[DESCRIPTION OF THE TASK] Nothing is needed except the lines below that run from the one with "Lemma map_stack_inv table" through the one with "let '(end_, r)", repeated exactly.

[DATA SUPPLIED]
☆ ☆ ☆ ☆ ☆ ☆ ☆
(* ===== verification/Stacks.v ===== *)
(** * Stacks: the stacks the memory controller hands out

    Runs of [alloc_stack] and [free_stack] in any order keep the stacks in use and
    the ranges that wait for reuse apart, with a guard page below each. *)

From S2P Require Import Prelude Frames Paging PageWalk PageExample MemCtl.

(** Ranges of pages, both ends included; the page below belongs to the range. *)
Definition apart (a b : Z * Z) : Prop := a.2 < b.1 - 1 ∨ b.2 < a.1 - 1.

Lemma apart_sym a b : apart a b → apart b a.
Proof. unfold apart. tauto. Qed.

Definition separate (l : list (Z * Z)) : Prop := ForallOrdPairs apart l.

Lemma separate_cons a l : separate (a :: l) ↔ Forall (apart a) l ∧ separate l.
Proof.
  split; [intros Hs; inversion Hs; subst; split; [by apply List.Forall_forall, List.Forall_forall | done] |].
  intros [? ?]. by constructor.
Qed.

Lemma separate_Permutation l l' : l ≡ₚ l' → separate l → separate l'.
Proof.
  induction 1 as [| a l l' Hp IH | a b l | l1 l2 l3 _ IH1 _ IH2]; [done | | | by auto].
  - rewrite !separate_cons. intros [Ha Hs]. split; [by rewrite <- Hp | auto].
  - rewrite !separate_cons, !Forall_cons. intros [[Hab Hb] [Ha Hs]]. split_and!; auto using apart_sym.
Qed.

Lemma separate_lookup l i j a b : separate l → i ≠ j → l !! i = Some a → l !! j = Some b → apart a b.
Proof.
  revert i j. induction l as [|x l IH]; intros i j Hs Hne Hi Hj; [done|]. apply separate_cons in Hs as [Hx Hs].
  rewrite Forall_forall in Hx. destruct i as [|i], j as [|j]; cbn in Hi, Hj; simplify_eq.
  - apply Hx. by eapply list_elem_of_lookup_2.
  - apply apart_sym, Hx. by eapply list_elem_of_lookup_2.
  - apply (IH i j); auto.
Qed.

Definition stack_pages (s : Stack) : Z * Z := (page_for_address (bottom s), page_for_address (top s - 1)).
Definition range_pages (r : FreeStackRange) : Z * Z := (fs_start r, fs_end r).

Definition stack_of (p : Z * Z) : Stack := {| top := page_start_address p.2 + PAGE_SIZE; bottom := page_start_address p.1 |}.

Lemma stack_of_pages p : stack_pages (stack_of p) = p.
Proof.
  destruct p as [lo hi]. unfold stack_pages, stack_of, page_for_address, page_start_address, PAGE_SIZE. cbn. f_equal.
  - by rewrite Z.div_mul.
  - Z.to_euclidean_division_equations. lia.
Qed.

Section Runs.
Context {A : Type} `{PageFrameAllocator A}.
Context (r0 r1 : Z).
Implicit Types (c : MemoryController A).

(** Stacks in use after calls of [alloc_stack] and [free_stack]. *)
Inductive stack_history : MemoryController A → list Stack → Prop :=
| stacks_new c : stack_allocator c = stack_allocator_new (r0, r1) → stack_history c []
| stacks_alloc c live n user s c' :
    stack_history c live → 0 ≤ n → alloc_stack n user c = Done (Some s, c') → stack_history c' (s :: live)
| stacks_none c live n user c' :
    stack_history c live → 0 ≤ n → alloc_stack n user c = Done (None, c') → stack_history c' live
| stacks_free c live s live' c' :
    stack_history c live → live ≡ₚ s :: live' → mc_free_stack s c = Done (tt, c') → stack_history c' live'.

Record stack_inv (sa : StackAllocator) (live : list Stack) : Prop := {
  si_range : r0 ≤ (range sa).1 ≤ r1 + 1 ∧ (range sa).2 = r1;
  si_live : Forall (λ s, s = stack_of (stack_pages s)) live;
  si_pages : Forall (λ r, user_pages r = fs_end r - fs_start r + 1) (free_ranges sa);
  si_in : Forall (λ p : Z * Z, r0 < p.1 ≤ p.2 ∧ p.2 < (range sa).1)
            (List.map stack_pages live ++ List.map range_pages (free_ranges sa));
  si_separate : separate (List.map stack_pages live ++ List.map range_pages (free_ranges sa));
}.

Lemma position_pages_Some n l i : position_pages n l = Some i → ∃ r, l !! i = Some r ∧ user_pages r = n.
Proof.
  revert i. induction l as [|r l IH]; intros i; cbn; [done|]. destruct (Z.eqb_spec (user_pages r) n).
  - intros [= <-]. by exists r.
  - destruct (position_pages n l) as [j|]; [|done]. intros [= <-]. cbn. by apply IH.
Qed.

Lemma map_stack_inv table start end_ flags c o c' :
  map_stack table start end_ flags c = Done (o, c') →
  o = Some (stack_of (start, end_)) ∧ stack_allocator c' = stack_allocator c.
Proof.
  unfold map_stack. intros (u & c1 & E1 & E2)%kbind_inv. unfold kret in E2. injection E2 as <- <-. split; [done|].
  unfold in_machine, zoom in E1. destruct (map_range _ _ _ _ _ _) as [[? ?]|]; [|done]. by simplify_eq.
Qed.

Lemma range_nth_spec n x y : x ≤ y + 1 →
  range_nth n (x, y) = if decide (x + Z.of_nat n ≤ y) then (Some (x + Z.of_nat n), (x + Z.of_nat n + 1, y)) else (None, (y + 1, y)).
Proof.
  revert x. induction n as [|n IH]; intros x Hx; cbn [range_nth]; unfold range_next, iter_next; cbn [fst snd];
    destruct (Z.ltb_spec y x).
  - rewrite decide_False by lia. assert (x = y + 1) as -> by lia. done.
  - rewrite decide_True by lia. change (Z.of_nat 0) with 0. by rewrite Z.add_0_r.
  - rewrite decide_False by lia. assert (x = y + 1) as -> by lia. done.
  - rewrite IH by lia. replace (x + 1 + Z.of_nat n) with (x + Z.of_nat (S n)) by lia. done.
Qed.

(** A range that was never used. *)
Lemma fresh_range x n : x ≤ r1 + 1 → 0 < n →
  (let '(guard, r) := range_next (x, r1) in
   let '(start, r) := range_next r in
   let '(end_, r) := if n =? 1 then (start, r) else range_nth (Z.to_nat (n - 2)) r in
   match guard, start, end_ with Some _, Some start, Some end_ => Some (start, end_, r) | _, _, _ => None end) =
  if decide (x + n ≤ r1) then Some (x + 1, x + n, (x + n + 1, r1)) else None.
Proof.
  intros Hx Hn. unfold range_next, iter_next. cbn [fst snd].
  destruct (Z.ltb_spec r1 x); cbn [fst snd].
  { rewrite decide_False by lia. rewrite (proj2 (Z.ltb_lt r1 x)) by done. by destruct (if n =? 1 then _ else _). }
  destruct (Z.ltb_spec r1 (x + 1)); cbn [fst snd].
  { rewrite decide_False by lia. by destruct (if n =? 1 then _ else _). }
  destruct (Z.eqb_spec n 1) as [->|Hn1].
  - rewrite decide_True by lia. done.
  - rewrite range_nth_spec by lia. destruct (decide _), (decide _); try lia; [|done].
    replace (x + 1 + 1 + Z.of_nat (Z.to_nat (n - 2))) with (x + n) by lia. done.
Qed.

(** What [alloc_stack] does to the ranges. *)
Lemma stack_alloc_inv sa live table n flags c o c' :
  0 ≤ r0 → stack_allocator c = sa → stack_inv sa live → 0 ≤ n → stack_alloc table n flags c = Done (o, c') →
  match o with
  | Some s => stack_inv (stack_allocator c') (s :: live) ∧ top s - bottom s = n * PAGE_SIZE ∧ 0 < n
  | None => stack_inv (stack_allocator c') live
  end.
Proof.
  intros H0 Ec [[Hr Hr1] Hl Hp Hi Hs] Hn. unfold stack_alloc. destruct (Z.eqb_spec n 0) as [->|Hn0].
  { unfold kret. intros [= <- <-]. by rewrite Ec. }
  unfold kgets at 1. unfold kbind at 1. rewrite Ec. destruct sa as [[x y] fr]. cbn [range free_ranges fst snd] in *. subst y.
  destruct (position_pages n fr) as [i|] eqn:Epos.
  - destruct (position_pages_Some _ _ _ Epos) as (r & Hri & Hup). rewrite Hri.
    unfold kmodify. unfold kbind at 1. intros [-> Ec']%map_stack_inv. rewrite Ec'. cbn [stack_allocator set_stacks].
    pose proof (delete_Permutation fr i r Hri) as Hperm.
    assert (Hperm' : List.map stack_pages live ++ List.map range_pages fr
        ≡ₚ List.map stack_pages (stack_of (fs_start r, fs_end r) :: live) ++ List.map range_pages (delete i fr)).
    { cbn. rewrite stack_of_pages. transitivity (List.map stack_pages live ++ range_pages r :: List.map range_pages (delete i fr)).
      - apply Permutation_app_head. by apply (Permutation_map range_pages) in Hperm.
      - symmetry. apply (Permutation_middle (List.map stack_pages live)). }
    assert (Hrn : user_pages r = fs_end r - fs_start r + 1) by (rewrite Forall_forall in Hp; apply Hp; by eapply list_elem_of_lookup_2).
    split; [|cbn; unfold page_start_address, PAGE_SIZE; lia].
    split; cbn [range free_ranges fst snd]; [done | | | by rewrite <- Hperm' | by eapply separate_Permutation].
    + constructor; [by rewrite stack_of_pages | done].
    + rewrite Hperm in Hp. by inversion Hp.
  - pose proof (fresh_range x n ltac:(lia) ltac:(lia)) as Hf.
    destruct (range_next (x, r1)) as [guard r]. destruct (range_next r) as [start r'].
    destruct (if n =? 1 then (start, r') else range_nth (Z.to_nat (n - 2)) r') as [end_ r''].
    destruct (decide (x + n ≤ r1)) as [Hle|].
    2: { assert (Hnone : ∀ (g s e : option Z) (X : Z → Z → kst (MemoryController A) (option Stack)),
           match g, s, e with Some _, Some a, Some b => Some (a, b, r'') | _, _, _ => None end = None →
           match g, s, e with Some _, Some a, Some b => X a b | _, _, _ => kret None end = kret None) by (by intros [?|] [?|] [?|]).
         rewrite (Hnone _ _ _ _ Hf). unfold kret. intros [= <- <-]. rewrite Ec. by split. }
    destruct guard as [g|], start as [lo|], end_ as [hi|]; try done. injection Hf as -> -> ->.
    unfold kmodify. unfold kbind at 1. intros [-> Ec']%map_stack_inv. rewrite Ec'. cbn [stack_allocator set_stacks].
    split; [|cbn; unfold page_start_address, PAGE_SIZE; lia].
    split; cbn [range free_ranges fst snd List.map app]; rewrite ?stack_of_pages; [lia | | done | |].
    + constructor; [by rewrite stack_of_pages | done].
    + constructor; [cbn; lia|]. eapply Forall_impl; [exact Hi|]. intros p Hpp. cbn in Hpp. lia.
    + apply separate_cons. split; [|done]. eapply Forall_impl; [exact Hi|]. intros p Hpp. cbn in Hpp. unfold apart. cbn. lia.
Qed.

Lemma history_stack_inv c live : 0 ≤ r0 → r0 ≤ r1 + 1 → stack_history c live → stack_inv (stack_allocator c) live.
Proof.
  intros H0 H1. induction 1 as [c Ec | c live n user s c' _ IH Hn E | c live n user c' _ IH Hn E | c live s live' c' _ IH Hperm E].
  - rewrite Ec. split; cbn; try constructor; [lia | done].
  - unfold alloc_stack, kgets, kbind in E. by apply (stack_alloc_inv _ live _ _ _ c (Some s) c' H0 eq_refl IH Hn) in E as (? & _).
  - unfold alloc_stack, kgets, kbind in E. by apply (stack_alloc_inv _ live _ _ _ c None c' H0 eq_refl IH Hn) in E.
  - destruct IH as [Hr Hl Hp Hi Hs].
    assert (Hlm : List.map stack_pages live ≡ₚ List.map stack_pages (s :: live')) by (by apply Permutation_map).
    rewrite Hperm in Hl. inversion Hl as [|? ? Hse Hl']. subst.
    assert (Hb : r0 < (stack_pages s).1 ≤ (stack_pages s).2 ∧ (stack_pages s).2 < (range (stack_allocator c)).1).
    { rewrite Hlm in Hi. by inversion Hi. }
    assert (Hsz : bottom s = (stack_pages s).1 * 4096 ∧ top s = ((stack_pages s).2 + 1) * 4096).
    { rewrite Hse at 1 3. cbn. unfold page_start_address, PAGE_SIZE. lia. }
    assert (Ec : stack_allocator c' = stack_free s (stack_allocator c)).
    { unfold mc_free_stack in E. destruct (Z.leb_spec (top s) (bottom s)); [lia|].
      apply kbind_inv in E as ([] & c1 & E1 & E). apply kbind_inv in E as ([] & c2 & E2 & E). unfold kmodify in E. injection E as <-.
      cbn. f_equal. unfold in_machine, zoom in E1. destruct (zero_bytes _ _ _) as [[? ?]|]; [|done]. simplify_eq.
      unfold mc_unmap, kgets, kbind, in_machine, zoom in E2. destruct (unmap_pages _ _ _) as [[? ?]|]; [|done]. by simplify_eq. }
    rewrite Ec. unfold stack_free, PAGE_SIZE.
    destruct (Z.ltb_spec (bottom s) 4096); [lia|]. destruct (Z.leb_spec (top s) (bottom s)); [lia|]. cbn [orb].
    assert (Hperm' : List.map stack_pages live ++ List.map range_pages (free_ranges (stack_allocator c)) ≡ₚ
      List.map stack_pages live' ++ List.map range_pages (free_ranges (stack_allocator c) ++
        [{| fs_start := page_for_address (bottom s); fs_end := page_for_address (top s - 1); user_pages := (top s - bottom s) / 4096 |}])).
    { rewrite Hlm, List.map_app, app_assoc. cbn. rewrite <- Permutation_cons_append. done. }
    split; cbn [range free_ranges]; [done | done | | by rewrite <- Hperm' | by eapply separate_Permutation].
    apply Forall_app. split; [done|]. constructor; [|done]. cbn. destruct Hsz as [Hs1 Hs2].
    change (page_for_address (bottom s)) with (stack_pages s).1. change (page_for_address (top s - 1)) with (stack_pages s).2.
    rewrite Hs1, Hs2. Z.to_euclidean_division_equations. lia.
Qed.

(** The stacks of an allocator in good order. *)
Lemma stack_inv_apart sa live : stack_inv sa live →
  (∀ s, s ∈ live → bottom s mod PAGE_SIZE = 0 ∧ top s mod PAGE_SIZE = 0
     ∧ r0 * PAGE_SIZE + PAGE_SIZE ≤ bottom s < top s ∧ top s ≤ (r1 + 1) * PAGE_SIZE) ∧
  ∀ i j a b, i ≠ j → live !! i = Some a → live !! j = Some b →
    top a + PAGE_SIZE ≤ bottom b ∨ top b + PAGE_SIZE ≤ bottom a.
Proof.
  intros [Hr Hl Hp Hi Hs]. apply Forall_app in Hi as [Hi _].
  assert (Hform : ∀ s, s ∈ live → bottom s = (stack_pages s).1 * 4096 ∧ top s = ((stack_pages s).2 + 1) * 4096).
  { intros s Hin. rewrite Forall_forall in Hl. rewrite (Hl s Hin) at 1 3. cbn. unfold page_start_address, PAGE_SIZE. lia. }
  assert (Hrng : ∀ s, s ∈ live → r0 < (stack_pages s).1 ≤ (stack_pages s).2 ∧ (stack_pages s).2 < (range sa).1).
  { intros s Hin. rewrite Forall_map, Forall_forall in Hi. by apply Hi. }
  unfold PAGE_SIZE. split.
  - intros s Hin. destruct (Hform s Hin) as [-> ->]. pose proof (Hrng s Hin). rewrite !Z.mod_mul by done. lia.
  - intros i j a b Hne Ha Hb.
    assert (Hap : apart (stack_pages a) (stack_pages b)).
    { apply (separate_lookup _ i j _ _ Hs Hne); apply lookup_app_l_Some; rewrite list_lookup_fmap, ?Ha, ?Hb; done. }
    apply list_elem_of_lookup_2 in Ha. apply list_elem_of_lookup_2 in Hb.
    destruct (Hform a Ha) as [-> ->], (Hform b Hb) as [-> ->]. unfold apart in Hap. lia.
Qed.

(** C27: Stacks are kept apart: after any sequence of allocations and frees, the
    stacks in use are page aligned, lie in the range of the allocator, and between
    any two of them - and below each - there is at least one page that belongs to no
    stack; a further allocation returns a stack of exactly the pages asked for that
    is apart from all of them. *)
Theorem stacks_separate c live n user c' s :
  0 ≤ r0 → r0 ≤ r1 + 1 → stack_history c live → 0 ≤ n → alloc_stack n user c = Done (Some s, c') →
  top s - bottom s = n * PAGE_SIZE ∧
  (∀ s', s' ∈ s :: live → bottom s' mod PAGE_SIZE = 0 ∧ top s' mod PAGE_SIZE = 0
     ∧ r0 * PAGE_SIZE + PAGE_SIZE ≤ bottom s' < top s' ∧ top s' ≤ (r1 + 1) * PAGE_SIZE) ∧
  ∀ i j a b, i ≠ j → (s :: live) !! i = Some a → (s :: live) !! j = Some b →
    top a + PAGE_SIZE ≤ bottom b ∨ top b + PAGE_SIZE ≤ bottom a.
Proof.
  intros H0 H1 Hh Hn E. pose proof (history_stack_inv c live H0 H1 Hh) as Hinv.
  unfold alloc_stack, kgets, kbind in E.
  apply (stack_alloc_inv _ live _ _ _ c (Some s) c' H0 eq_refl Hinv Hn) in E as (Hinv' & Hsz & Hpos).
  split; [done|]. by apply (stack_inv_apart (stack_allocator c')).
Qed.
End Runs.

(** A controller in front of the memory of PageExample. *)
Definition controller : MemoryController SimplePageFrameAllocator :=
  {| kernel_machine := running; active_table := slot_addr 5; kernel_table := slot_addr 0;
     stack_allocator := stack_allocator_new (600, 700) |}.

Lemma stacks_separate_witness :
  ∃ s c' s' c'', alloc_stack 2 true controller = Done (Some s, c') ∧ alloc_stack 3 false c' = Done (Some s', c'')
    ∧ top s' - bottom s' = 12288.
Proof.
  assert (Hok : match alloc_stack 2 true controller with
    | Done (Some s, c') => match alloc_stack 3 false c' with Done (Some s', _) => true | _ => false end
    | _ => false end = true) by by vm_compute.
  destruct (alloc_stack 2 true controller) as [[[s|] c']|] eqn:E; [|discriminate Hok|discriminate Hok].
  destruct (alloc_stack 3 false c') as [[[s'|] c'']|] eqn:E'; [|discriminate Hok|discriminate Hok].
  exists s, c', s', c''. split; [reflexivity|]. split; [exact E'|].
  apply (stacks_separate 600 700 c' [s] 3 false c'' s'); [lia | lia | | lia | exact E'].
  apply (stacks_alloc 600 700 controller [] 2 true); [apply stacks_new; reflexivity | lia | exact E].
Defined.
☆ ☆ ☆ ☆ ☆ ☆ ☆
[TASK RESULT]
Lemma map_stack_inv table start end_ flags c o c' :
  map_stack table start end_ flags c = Done (o, c') →
  o = Some (stack_of (start, end_)) ∧ stack_allocator c' = stack_allocator c.
Proof.
  unfold map_stack. intros (u & c1 & E1 & E2)%kbind_inv. unfold kret in E2. injection E2 as <- <-. split; [done|].
  unfold in_machine, zoom in E1. destruct (map_range _ _ _ _ _ _) as [[? ?]|]; [|done]. by simplify_eq.
Qed.

Lemma range_nth_spec n x y : x ≤ y + 1 →
  range_nth n (x, y) = if decide (x + Z.of_nat n ≤ y) then (Some (x + Z.of_nat n), (x + Z.of_nat n + 1, y)) else (None, (y + 1, y)).
Proof.
  revert x. induction n as [|n IH]; intros x Hx; cbn [range_nth]; unfold range_next, iter_next; cbn [fst snd];
    destruct (Z.ltb_spec y x).
  - rewrite decide_False by lia. assert (x = y + 1) as -> by lia. done.
  - rewrite decide_True by lia. change (Z.of_nat 0) with 0. by rewrite Z.add_0_r.
  - rewrite decide_False by lia. assert (x = y + 1) as -> by lia. done.
  - rewrite IH by lia. replace (x + 1 + Z.of_nat n) with (x + Z.of_nat (S n)) by lia. done.
Qed.

(** A range that was never used. *)
Lemma fresh_range x n : x ≤ r1 + 1 → 0 < n →
  (let '(guard, r) := range_next (x, r1) in
   let '(start, r) := range_next r in
   let '(end_, r) := if n =? 1 then (start, r) else range_nth (Z.to_nat (n - 2)) r in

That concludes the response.